The tradition of Southern Gothic literature runs like an avoided shadow along the peripheries of great American art. Unlike, say, the cinema renaissance of the 70s or the Gatsby explosion of the 20s or Pollack and Hemingway’s high brow acceptance into the mainstream, great Southern Gothic writing, while some of the most pointed to ever come from American pens, has always seemed a hidden stepchild of surface culture. That’s perhaps the precise reason that I find the likes of Flannery O’Connor and William Faulkner so compelling to dig at. They gave us a type of storytelling that has not and could not exist in any other space or geography, yet they don’t have nearly the kind of legacy that generally eats up this kind of work and chews it into a million pieces. I am always drawn to the haunting threads of Southern stories that pop up now and again, especially in the cinema.

Last year, Lee Daniels’ much-maligned The Paperboy conveyed the humidity, sex, dirt, and bombasticism of great Southern Gothic work. In the face of its comic book sheen, there’s seriousness to Daniels’ film. Similarly, Chan Wook-Park’s Stoker, billed for everything but its gothic roots (Nicole Kidman, Sundance fare, horror film, Park’s English debut) ascends what you typically see in theaters because of the creepy undercurrent running beneath its plantation style homes and regal costume design. That it’s directed by a man whose style and upbringing couldn’t be further from the American South only adds another welcome layer to what’s already a gleefully unbridled genre.

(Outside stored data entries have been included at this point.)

(* ===== verification/Updater.v ===== *)
(** [routing_table/updater.go]: the routing table kept up to date by events
    and bulk syncs, and the configurer called when it changes. *)
From S2P Require Import Prelude GoStrings RoutingTable.
#[local] Open Scope Z_scope.

(** * The routing API

    A route mapping and an event of the routing API's client library, and what
    the updater calls of the client and of the token fetcher; [api_state] is
    whatever state these keep. *)

Section api_data.
Context {tags : ModificationTags}.

Record TcpRouteMapping := mkTcpRouteMapping {
  rm_ExternalPort : Z;
  rm_SniHostname : option string;
  rm_HostIP : string;
  rm_HostPort : Z;
  rm_HostTLSPort : Z;
  rm_InstanceId : string;
  rm_ModificationTag : ModificationTag;
  rm_TTL : option Z
}.

Record TcpEvent := mkTcpEvent {
  ev_TcpRouteMapping : TcpRouteMapping;
  ev_Action : string
}.

End api_data.

Class RoutingAPI {tags : ModificationTags} := {
  api_state : Type;
  FetchToken : bool → api_state → result string * api_state;
  SetToken : string → api_state → api_state;
  TcpRouteMappings : api_state → result (list TcpRouteMapping) * api_state
}.

(** [configurer.RouterConfigurer], with the state it works on. *)
Class RouterConfigurer {tags : ModificationTags} := {
  conf_state : Type;
  router_Configure : RoutingTable → bool → conf_state → option error * conf_state
}.

Section updater.
Context {tags : ModificationTags} {api : RoutingAPI} {rc : RouterConfigurer}.

(** * State

    [u_readings] counts the readings of the clock [time_Now] so far, and
    [u_configured] lists the calls of the configurer, the latest first, with
    the table they were given. *)

Record UState := mkUState {
  u_routingTable : RoutingTable;
  u_syncing : bool;
  u_cachedEvents : list TcpEvent;
  u_isDraining : bool;
  u_defaultTTL : Z;
  u_api : api_state;
  u_conf : conf_state;
  u_readings : nat;
  u_configured : list (RoutingTable * bool)
}.

Context (time_Now : nat → Z).

Definition NewUpdater (routingTable : RoutingTable) (defaultTTL : Z) (a : api_state) (c : conf_state) :
    UState := mkUState routingTable false [] false defaultTTL a c 0 [].

Definition set_table (t : RoutingTable) (s : UState) : UState :=
  mkUState t (u_syncing s) (u_cachedEvents s) (u_isDraining s) (u_defaultTTL s) (u_api s) (u_conf s)
    (u_readings s) (u_configured s).
Definition set_sync (b : bool) (es : list TcpEvent) (s : UState) : UState :=
  mkUState (u_routingTable s) b es (u_isDraining s) (u_defaultTTL s) (u_api s) (u_conf s)
    (u_readings s) (u_configured s).
Definition set_api (a : api_state) (s : UState) : UState :=
  mkUState (u_routingTable s) (u_syncing s) (u_cachedEvents s) (u_isDraining s) (u_defaultTTL s) a
    (u_conf s) (u_readings s) (u_configured s).
Definition set_draining (s : UState) : UState :=
  mkUState (u_routingTable s) (u_syncing s) (u_cachedEvents s) true (u_defaultTTL s) (u_api s)
    (u_conf s) (u_readings s) (u_configured s).
Definition add_readings (n : nat) (s : UState) : UState :=
  mkUState (u_routingTable s) (u_syncing s) (u_cachedEvents s) (u_isDraining s) (u_defaultTTL s)
    (u_api s) (u_conf s) (u_readings s + n)%nat (u_configured s).

(** [u.configurer.Configure] on a table and a flag; on the updater's own. *)
Definition call_configurer_with (t : RoutingTable) (draining : bool) (s : UState) : option error * UState :=
  let '(err, c) := router_Configure t draining (u_conf s) in
  (err, mkUState (u_routingTable s) (u_syncing s) (u_cachedEvents s) (u_isDraining s) (u_defaultTTL s)
    (u_api s) c (u_readings s) ((t, draining) :: u_configured s)).
Definition call_configurer (s : UState) : option error * UState :=
  call_configurer_with (u_routingTable s) (u_isDraining s) s.

(** * Events *)

Definition toRoutingTableEntry (routeMapping : TcpRouteMapping) : RoutingKey * BackendServerInfo :=
  let hostname :=
    match rm_SniHostname routeMapping with Some h => h | None => "" end in
  let routingKey := mkRoutingKey (rm_ExternalPort routeMapping) hostname in
  let ttl := match rm_TTL routeMapping with Some ttl => ttl | None => 0 end in
  (routingKey,
   mkBackendServerInfo (rm_HostIP routeMapping) (rm_HostPort routeMapping) (rm_HostTLSPort routeMapping)
     (rm_InstanceId routeMapping) (rm_ModificationTag routeMapping) ttl).

Definition handleUpsert (routeMapping : TcpRouteMapping) (s : UState) : (bool * option error) * UState :=
  let '(routingKey, backendServerInfo) := toRoutingTableEntry routeMapping in
  let '(t, tableChanged) :=
    UpsertBackendServerKey (u_routingTable s) routingKey backendServerInfo (time_Now (u_readings s)) in
  let s := add_readings 1 (set_table t s) in
  if tableChanged && negb (u_syncing s) then
    let '(err, s) := call_configurer s in ((true, err), s)
  else ((tableChanged, None), s).

Definition handleDelete (routeMapping : TcpRouteMapping) (s : UState) : (bool * option error) * UState :=
  let '(routingKey, backendServerInfo) := toRoutingTableEntry routeMapping in
  let '(t, tableChanged) :=
    DeleteBackendServerKey (u_routingTable s) routingKey backendServerInfo (time_Now (u_readings s)) in
  let s := add_readings 1 (set_table t s) in
  if tableChanged && negb (u_syncing s) then
    let '(err, s) := call_configurer s in ((true, err), s)
  else ((tableChanged, None), s).

Definition handleEvent (event : TcpEvent) (s : UState) : (bool * option error) * UState :=
  let action := ev_Action event in
  if decide (action = "Upsert") then handleUpsert (ev_TcpRouteMapping event) s
  else if decide (action = "Delete") then handleDelete (ev_TcpRouteMapping event) s
  else ((false, Some ("unknown-event-action:" +:+ action)), s).

Definition HandleEvent (event : TcpEvent) (s : UState) : option error * UState :=
  if u_syncing s then
    (None, set_sync (u_syncing s) (u_cachedEvents s ++ [event]) s)
  else
    let '((_, err), s) := handleEvent event s in (err, s).

Definition applyCachedEvents_step (acc : bool * UState) (e : TcpEvent) : bool * UState :=
  let '(tableChanged, s) := acc in
  let '((changeTriggered, _), s) := handleEvent e s in
  (if changeTriggered then true else tableChanged, s).
Definition applyCachedEvents (s : UState) : bool * UState :=
  foldl applyCachedEvents_step (false, s) (u_cachedEvents s).

(** * Pruning *)

Definition PruneStaleRoutes (tr : TableRange) (s : UState) : UState :=
  let '(t, n) := PruneEntries tr (u_routingTable s) (u_defaultTTL s)
    (λ i, time_Now (u_readings s + i)%nat) in
  add_readings n (set_table t s).

(** * Bulk sync *)

(** The first locked region. *)
Definition Sync_begin (s : UState) : UState := set_sync true [] s.

(** The loop over the two attempts.  [None] where the code returns, otherwise
    the route mappings and the error the loop leaves behind. *)
Fixpoint Sync_fetch (attempts : nat) (useCachedToken : bool) (err : option error) (s : UState) :
    option (list TcpRouteMapping * option error) * UState :=
  match attempts with
  | O => (Some ([], err), s)
  | S attempts' =>
      let '(token, a) := FetchToken (negb useCachedToken) (u_api s) in
      match token with
      | Err _ => (None, set_api a s)
      | Ok token =>
          let a := SetToken token a in
          let '(mappings, a) := TcpRouteMappings a in
          let s := set_api a s in
          match mappings with
          | Err e =>
              if bool_decide (e = "unauthorized") then Sync_fetch attempts' false (Some e) s
              else (None, s)
          | Ok mappings => (Some (mappings, None), s)
          end
      end
  end.

(** The loop over the fetched mappings: the state, the fresh table and the
    flag. *)
Definition Sync_merge_step (acc : UState * RoutingTable * bool) (routeMapping : TcpRouteMapping) :
    UState * RoutingTable * bool :=
  let '(s, freshRoutingTable, tableChanged) := acc in
  let '(routingKey, backendServerInfo) := toRoutingTableEntry routeMapping in
  let '(t, changed) :=
    UpsertBackendServerKey (u_routingTable s) routingKey backendServerInfo (time_Now (u_readings s)) in
  let '(freshRoutingTable, _) :=
    UpsertBackendServerKey freshRoutingTable routingKey backendServerInfo (time_Now (S (u_readings s))) in
  (add_readings 2 (set_table t s), freshRoutingTable, if changed then true else tableChanged).

Definition Sync_replace (acc : UState * RoutingTable * bool) : UState * bool :=
  let '(s, freshRoutingTable, tableChanged) := acc in
  if decide (Size freshRoutingTable ≠ Size (u_routingTable s)) then
    (set_table (mkRoutingTable (Entries freshRoutingTable)) s, true)
  else (s, tableChanged).

Definition Sync_merge (mappings : list TcpRouteMapping) (s : UState) : UState * bool :=
  Sync_replace (foldl Sync_merge_step (s, NewRoutingTable, false) mappings).

(** The deferred locked region; the configurer's error is dropped. *)
Definition Sync_end (tableChanged : bool) (s : UState) : UState :=
  let '(applied, s) := applyCachedEvents s in
  let tableChanged := if applied then true else tableChanged in
  let s := if tableChanged then (call_configurer s).2 else s in
  set_sync false [] s.

(** The unlocked part between the two regions. *)
Definition Sync_body (s : UState) : UState * bool :=
  match Sync_fetch 2 true None s with
  | (Some (mappings, None), s) => Sync_merge mappings s
  | (_, s) => (s, false)
  end.

Definition Sync (s : UState) : UState :=
  let '(s, tableChanged) := Sync_body (Sync_begin s) in
  Sync_end tableChanged s.

(** The flags, read under the lock. *)
Definition Syncing (s : UState) : bool := u_syncing s.
Definition IsDraining (s : UState) : bool := u_isDraining s.

(** * Draining

    One pass of [Drain] when no sync is in progress; the poll that waits for
    that, and the sleep at the end, change nothing. *)
Definition Drain (s : UState) : option error * UState :=
  if IsDraining s then (None, s)
  else call_configurer (set_draining s).

(** * Specification *)

(** What an event asks of the table, with the reading of the clock it uses. *)
Definition event_op (e : TcpEvent) (now : Z) : option table_op :=
  let '(rk, info) := toRoutingTableEntry (ev_TcpRouteMapping e) in
  if decide (ev_Action e = "Upsert") then Some (OpUpsert rk info now)
  else if decide (ev_Action e = "Delete") then Some (OpDelete rk info now)
  else None.

(** An event on a table, with the number of readings of the clock so far. *)
Definition apply_event (acc : RoutingTable * nat) (e : TcpEvent) : RoutingTable * nat :=
  match event_op e (time_Now acc.2) with
  | Some op => ((run_op acc.1 op).1, S acc.2)
  | None => acc
  end.

(** The table HAProxy was last configured with has the backends of the
    current one. *)
Definition configured_table (s : UState) : RoutingTable :=
  match u_configured s with (t, _) :: _ => t | [] => NewRoutingTable end.
Definition in_sync (s : UState) : Prop := same_backends (configured_table s) (u_routingTable s).

(** Events delivered one after the other. *)
Definition HandleEvents (es : list TcpEvent) (s : UState) : UState :=
  foldl (λ s e, (HandleEvent e s).2) s es.

(** A sync during whose unlocked part the events [es] arrive. *)
Definition Sync_during (es : list TcpEvent) (s : UState) : UState :=
  let '(s, tableChanged) := Sync_body (Sync_begin s) in
  Sync_end tableChanged (HandleEvents es s).

(** * Facts *)

Lemma handleEvent_eq e s :
  handleEvent e s =
  match event_op e (time_Now (u_readings s)) with
  | None => ((false, Some ("unknown-event-action:" +:+ ev_Action e)), s)
  | Some op =>
      let s1 := add_readings 1 (set_table (run_op (u_routingTable s) op).1 s) in
      if (run_op (u_routingTable s) op).2 && negb (u_syncing s)
      then ((true, (call_configurer s1).1), (call_configurer s1).2)
      else (((run_op (u_routingTable s) op).2, None), s1)
  end.
Proof.
  unfold handleEvent, event_op. destruct (toRoutingTableEntry _) as [rk info] eqn:Hm.
  unfold handleUpsert, handleDelete. rewrite Hm.
  repeat case_decide; simpl; [| |done].
  - destruct (UpsertBackendServerKey _ _ _ _) as [t ch]; simpl.
    destruct (ch && negb (u_syncing s)); [|done]. by destruct (call_configurer _).
  - destruct (DeleteBackendServerKey _ _ _ _) as [t ch]; simpl.
    destruct (ch && negb (u_syncing s)); [|done]. by destruct (call_configurer _).
Qed.

Lemma call_configurer_with_state t draining s :
  (call_configurer_with t draining s).2 =
  mkUState (u_routingTable s) (u_syncing s) (u_cachedEvents s) (u_isDraining s) (u_defaultTTL s)
    (u_api s) (router_Configure t draining (u_conf s)).2 (u_readings s) ((t, draining) :: u_configured s).
Proof. unfold call_configurer_with. by destruct (router_Configure _ _ _). Qed.
Lemma call_configurer_state s :
  (call_configurer s).2 =
  mkUState (u_routingTable s) (u_syncing s) (u_cachedEvents s) (u_isDraining s) (u_defaultTTL s)
    (u_api s) (router_Configure (u_routingTable s) (u_isDraining s) (u_conf s)).2 (u_readings s)
    ((u_routingTable s, u_isDraining s) :: u_configured s).
Proof. apply call_configurer_with_state. Qed.

Lemma in_sync_configured s : in_sync (call_configurer s).2.
Proof. rewrite call_configurer_state. unfold in_sync, configured_table. simpl. reflexivity. Qed.

(** One event while a sync is in progress: only the table and the clock move. *)
Lemma handleEvent_syncing e s :
  u_syncing s = true →
  (handleEvent e s).2 =
  add_readings ((apply_event (u_routingTable s, u_readings s) e).2 - u_readings s)
    (set_table (apply_event (u_routingTable s, u_readings s) e).1 s) ∧
  ((handleEvent e s).1.1 = false →
   same_backends (apply_event (u_routingTable s, u_readings s) e).1 (u_routingTable s)).
Proof.
  intros Hs. rewrite handleEvent_eq, Hs. unfold apply_event; simpl.
  destruct (event_op e _) as [op|]; simpl.
  - rewrite andb_false_r. simpl. replace (S (u_readings s) - u_readings s)%nat with 1%nat by lia.
    split; [done|]. apply run_op_same_backends.
  - split; [|done]. destruct s. unfold add_readings, set_table. simpl. f_equal. lia.
Qed.

(** The fields a sync's end leaves alone. *)
Definition same_setup (s s' : UState) : Prop :=
  u_isDraining s' = u_isDraining s ∧ u_defaultTTL s' = u_defaultTTL s ∧
  u_conf s' = u_conf s ∧ u_configured s' = u_configured s.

While I can’t remember any mention to a specific locale in Stoker, the film feels like it might’ve been taken from the pages of Shirley Jackson or Roald Dahl (not that Dahl has any real connection to the South) or Flannery O’Connor, all of whom fit the mold of Stoker-26quirky psychological thriller that remains firmly in the gothic vein. After Richard Stoker dies, his handsome brother Charlie comes to live with his surviving daughter India and his aging wife, Evelyn. Almost immediately, Evelyn and Charlie begin to have a strangely sexual relationship, to the dismay of India. After India discovers that Charlie has been committing murders, she finds herself unhealthily drawn to her uncle as well. As she pieces together the truth of his violent past, India realizes that she has bloodlines that run closer to her uncle than anyone else in the world. She comes to be free by accepting her murderous instincts.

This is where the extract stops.